The FitzRandolphs of Spennithorne are also descendants of Mary Bigod, but they aren't in the book, owing to lack of unproblematic connections to any colonists.
So, I'm looking something up in Watson's Halifax and I come across a Batte story I'd missed. There was a Vicar of Halifax, Richard Marsh, whose flavour of God wasn't Puritanical enough for some tastes, so the Roundheads went round to the vicarage to tell him what would happen if he was still there next time. Or perhaps this was the next time.
Anyway, they couldn't find him, but there was a bulge in the bed, so they stabbed it. The bulge was his pregnant wife, sister of Capt John Batte, who scarpered to Virginia before they came for him. She went into labour and had the baby and died. The baby lived and probably has descendants.

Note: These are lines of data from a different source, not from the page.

Lemma write_store_ok year p ok :
  pipeline_ok year p → p_returned p = false →
  pipeline_ok year (write_store year p ok) ∧ accepted (write_store year p ok) = accepted p ∧ p_batch (write_store year p ok) = [] ∧
  p_queue (write_store year p ok) = p_queue p ∧ p_closed (write_store year p ok) = p_closed p.
Proof.
  intros Hp Hr. unfold write_store. destruct (p_batch p) as [|r batch] eqn:E; [by rewrite E|].
  assert (∀ q, p_inserted q = p_inserted p ++ p_batch p → p_batch q = [] → p_queue q = p_queue p →
    accepted q = accepted p) as Hacc.
  { intros q H1 H2 H3. unfold accepted. by rewrite H1, H2, H3, <-app_assoc. }
  rewrite E in Hacc. split; [|split; [by apply Hacc|done]]. destruct Hp as [P1 P2 P3 P4 P5 P6].
  split; try done; try (rewrite Hacc by done); try done; cbn -[published].
  - by rewrite P5, <-published_app.
  - congruence.
Qed.

Lemma pstep_ok dec year p p' :
  pipeline_ok year p → pstep dec year p p' → pipeline_ok year p' ∧ accepted p `prefix_of` accepted p'.
Proof.
  intros Hp Hst. destruct Hst as [data t p' Hc Hrd|now Hc|Hc|Hr|ok Hr|ok Hr Hc Hq].
  - unfold read_packet in Hrd. destruct (decode dec data) as [pkt|]; [|done]. cbn [mbind option_bind] in Hrd.
    injection Hrd as <-. set (p0 := set_counters p (p_counters p) (p_packets p + 1)).
    set (p1 := match pkt with Some _ => _ | None => p0 end).
    assert (pipeline_ok year p1 ∧ accepted p `prefix_of` accepted p1 ∧ p_closed p1 = false) as (H1 & H2 & H3).
    { destruct pkt as [pkt|]; [|split_and!; [by apply set_counters_ok|done|done]]. unfold p1.
      pose proof (observe_ok (p_counters p0) (p_tracker p0) pkt t (po_tracker _ _ Hp)) as Ho.
      destruct (observe _ _ _ _) as [[c tr] rs]. destruct Ho as (Ht & _ & _ & Hrs).
      by destruct (emit_ok year (set_tracker (set_counters p0 c (p_packets p0)) tr) rs) as (G1 & G2 & _ & G4 & _);
        [apply set_tracker_ok; [by apply set_counters_ok, set_counters_ok|done]|done|done|]. }
    destruct (_ <=? _); [|done]. destruct (read_timeout_ok year p1 t H1 H3) as (G1 & G2 & _).
    unfold read_timeout in G1, G2. split; [done|by etrans].
  - destruct (read_timeout_ok year p now Hp Hc) as (? & ? & _). done.
  - unfold read_end. pose proof (finish_ok (p_tracker p) (po_tracker _ _ Hp)) as Hf.
    destruct (finish _) as [tr rs]. destruct Hf as [Ht Hrs].
    destruct (emit_ok year (set_tracker p tr) rs) as (G1 & G2 & _ & G4 & _); [by apply set_tracker_ok|done|done|].
    split; [|exact G2]. destruct G1 as [P1 P2 P3 P4 P5 P6]. split; try done. intros Hret. by destruct (P6 Hret).
  - unfold write_take. destruct (p_queue p) as [|r queue] eqn:E; [done|].
    assert (∀ q, p_inserted q = p_inserted p → p_batch q = p_batch p ++ [r] → p_queue q = queue →
      accepted q = accepted p) as Hacc.
    { intros q H1 H2 H3. unfold accepted. by rewrite H1, H2, H3, E, <-app_assoc. }
    split; [|apply reflexive_eq; symmetry; by apply Hacc]. destruct Hp as [P1 P2 P3 P4 P5 P6].
    split; try done; try (rewrite Hacc by done); try done; cbn.
    + rewrite E, len_cons in P2. lia.
    + congruence.
  - destruct (write_store_ok year p ok Hp Hr) as (H1 & H2 & _). by rewrite H2.
  - destruct (write_store_ok year p ok Hp Hr) as (H1 & H2 & H3 & H4 & H5). unfold write_end.
    assert (∀ q, p_inserted q = p_inserted (write_store year p ok) → p_batch q = p_batch (write_store year p ok) →
      p_queue q = p_queue (write_store year p ok) → accepted q = accepted p) as Hacc.
    { intros q E1 E2 E3. rewrite <-H2. unfold accepted. by rewrite E1, E2, E3. }
    split; [|apply reflexive_eq; symmetry; by apply Hacc]. destruct H1 as [P1 P2 P3 P4 P5 P6].
    split; try done; try (rewrite Hacc, <-H2 by done); try done. cbn. intros _. by rewrite H3, H4, H5.
Qed.

Lemma psteps_ok dec year p p' :
  pipeline_ok year p → psteps dec year p p' → pipeline_ok year p' ∧ accepted p `prefix_of` accepted p'.
Proof.
  intros Hp Hst. induction Hst as [p|p p1 p' Hs _ IH]; [done|].
  destruct (pstep_ok dec year p p1 Hp Hs) as [H1 H2]. destruct (IH H1). split; [done|by etrans].
Qed.

Lemma new_pipeline_ok year iface : pipeline_ok year (new_pipeline iface).
Proof.
  by split.
Qed.

(** At any moment of the capture, whatever frames arrive and however the
    writer lags, at most [maxStreams] streams are tracked, each scored by the
    codec of its payload type, and at most [queueSize] reports wait. *)
Theorem listener_bounded dec year iface p :
  psteps dec year (new_pipeline iface) p →
  Z.of_nat (size (tr_streams (p_tracker p))) ≤ maxStreams ∧ len (p_queue p) ≤ queueSize ∧
  ∀ k s, tr_streams (p_tracker p) !! k = Some s → st_key s = k ∧ codecFor (st_pt s) = Some (st_codec s).
Proof.
  intros Hst. destruct (psteps_ok dec year _ _ (new_pipeline_ok year iface) Hst) as [[[Hsz Hs] Hq _ _ _ _] _].
  split_and!; [done|done|]. intros k s Hk. by apply Hs.
Qed.

End table.

(** ** Concrete runs *)

Lemma updateSeq_exact_witness :
  in_reach_all 65534 [65535; 65537; 65536; 65600] ∧
  expected (foldl (λ s e, (updateSeq s (on_wire e)).1) (initSeq demo_candidate (on_wire 65534))
    [65535; 65537; 65536; 65600]) = 67.
Proof.
  assert (in_reach_all 65534 [65535; 65537; 65536; 65600]) as Hr by (vm_compute; tauto).
  split; [exact Hr|].
  destruct (updateSeq_exact (initSeq demo_candidate (on_wire 65534)) 65534 65534 [65535; 65537; 65536; 65600])
    as (_ & He & _); [split; reflexivity|exact Hr|].
  change (foldl Z.max 65534 [65535; 65537; 65536; 65600]) with 65600 in He.
  change (expected (initSeq demo_candidate (on_wire 65534))) with 1 in He. lia.
Defined.

Lemma updateSeq_restart_witness :
  wrap 16 (30000 - maxSeq (st_seq demo_confirmed)) = 29997 ∧
  received (st_seq (updateSeq (updateSeq demo_confirmed 30000).1 30001).1) = 1.
Proof.
  split; [by vm_compute|].
  assert (maxSeq (st_seq demo_confirmed) = 3) as E3 by by vm_compute.
  assert (badSeq (st_seq demo_confirmed) = 65537) as E4 by by vm_compute.
  pose proof (updateSeq_restart demo_confirmed 30000) as H. rewrite E3, E4 in H.
  assert (updateSeq demo_confirmed 30000 = ((updateSeq demo_confirmed 30000).1, false)) as E1 by by vm_compute.
  assert (updateSeq (updateSeq demo_confirmed 30000).1 (wrap 16 (30000 + 1)) =
    ((updateSeq (updateSeq demo_confirmed 30000).1 30001).1, true)) as E2 by by vm_compute.
  rewrite E1, E2 in H. clear E1 E2 E3 E4. destruct H as (_ & _ & _ & H); [lia|lia|by vm_compute|lia|].
  destruct H as (_ & _ & H & _); [by vm_compute|exact H].
Defined.

Lemma probation_exact_witness :
  (run_of ptPCMU (on_wire 65530) (map demo_audio (seq 1 9))).2 = probationPackets ∧
  confirmed (add_packet "eth0" (add_all "eth0" demo_candidate (map demo_audio (seq 1 8))).1 (demo_audio 9)).1 = true.
Proof.
  split; [by vm_compute|].
  destruct (probation_exact demo_key ptPCMU demo_codec (on_wire 65530) 0 "eth0" (map demo_audio (seq 1 8)) (demo_audio 9))
    as (_ & _ & H & _); [|apply H; by vm_compute].
  intros ps1 ps2 Heq.
  assert (Forall (λ n, (run_of ptPCMU (on_wire 65530) (take n (map demo_audio (seq 1 8)))).2 < probationPackets)
    (seq 0 9)) as Hall by (repeat constructor).
  rewrite Forall_forall in Hall. specialize (Hall (length ps1)).
  rewrite Heq, take_app_length in Hall. apply Hall. apply elem_of_seq.
  apply (f_equal length) in Heq. rewrite length_app in Heq. cbn in Heq. lia.
Defined.

Lemma windows_disjoint_witness :
  confirmed demo_confirmed = true ∧
  total rp_Received (add_all "eth0" demo_confirmed (audio ptPCMU [(65540, 1600, 200 * millisecond)])).2 ≤ 2.
Proof.
  split; [by vm_compute|].
  pose proof (windows_disjoint demo_confirmed "eth0" 65539 65539 [(65540, 1600, 200 * millisecond)]) as H.
  change (st_pt demo_confirmed) with ptPCMU in H.
  destruct (add_all "eth0" demo_confirmed (audio ptPCMU [(65540, 1600, 200 * millisecond)])) as [s' rs].
  destruct H as (_ & _ & _ & H1 & _ & _ & H2);
    [by vm_compute|by vm_compute|by vm_compute|by vm_compute|by vm_compute|].
  change (open_received demo_confirmed) with 1 in H2. change (len [(65540, 1600, 200 * millisecond)]) with 1 in H2.
  cbn [snd]. lia.
Defined.

(** A library that finds every frame to be the payload of a UDP datagram. *)
Definition demo_layers (frame : bytes) : option layers :=
  Some (MkLayers [LayerIPv4; LayerUDP] ([10; 0; 0; 1], [10; 0; 0; 2]) ([], []) (5004, 5004) frame).

(** The year, were every year 365.2425 days long. *)
Definition demo_year (t : Z) : Z := (t - time_zero) / (31556952 * second) + 1.

Definition demo_rtp : bytes := [128; 0; 255; 250; 0; 0; 0; 0; 0; 0; 0; 7].

Definition demo_read : pipeline :=
  default (new_pipeline "eth0") (read_packet demo_layers (new_pipeline "eth0") demo_rtp 0).

Lemma demo_read_steps : psteps demo_layers demo_year (new_pipeline "eth0") demo_read.
Proof. eapply rtc_l; [apply (p_packet _ _ _ demo_rtp 0); by vm_compute|apply rtc_refl]. Qed.

Lemma listener_bounded_witness :
  size (tr_streams (p_tracker demo_read)) = 1%nat ∧ len (p_queue demo_read) ≤ queueSize.
Proof.
  split; [by vm_compute|].
  destruct (listener_bounded demo_layers demo_year "eth0" demo_read demo_read_steps) as (_ & H & _). exact H.
Defined.

Definition demo_report (jitter mos : spec_float) (at_ : Z) : Report :=
  MkReport "eth0" demo_key "PCMU" at_ at_ 10 10 (float64 0) jitter jitter (float64 20) (float64 50) mos.

(** Of four windows the poor one that can be written is published: not the
    good one, nor one whose jitter is infinite, nor one of the year 10000. *)
Example poor_published :
  published demo_year
    [demo_report (float64 1) (float64 4) 0; demo_report (S754_infinity false) (float64 2) 0;
     demo_report (float64 1) (float64 2) 0; demo_report (float64 1) (float64 2) (8040 * 31556952 * second)] =
  [demo_report (float64 1) (float64 2) 0].
Proof. by vm_compute. Qed.

Definition demo_ended : pipeline := write_end demo_year (read_end demo_read) true.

(They'll be telling us all next year how the Puritans fled from persecution to religious freedom)
Anyway, what I learnt was, Rev Richard Marsh came from Berkshire, and doesn't seem to be related to the Yorkshire Marshes I was looking at. And the said Yorkshire Marshes, obscure minor gentry, descend from Mary Bigod, through the FitzRandolphs.
But the connection wasn't in place, because the key player Isabel Saville-114 had been deparented in the gedcom import years ago. So I hooked her up to her father, this very afternoon.
Little realizing that all colonial immigrants called Marsh are apparently descended from this obscure one-horse minor gentry family (with a Magna Carta and Charlemagne line), even though Marsh is a common name across most of England.
Which is where we came in, because this rigmarole explains why Arora has these lines she didn't have yesterday.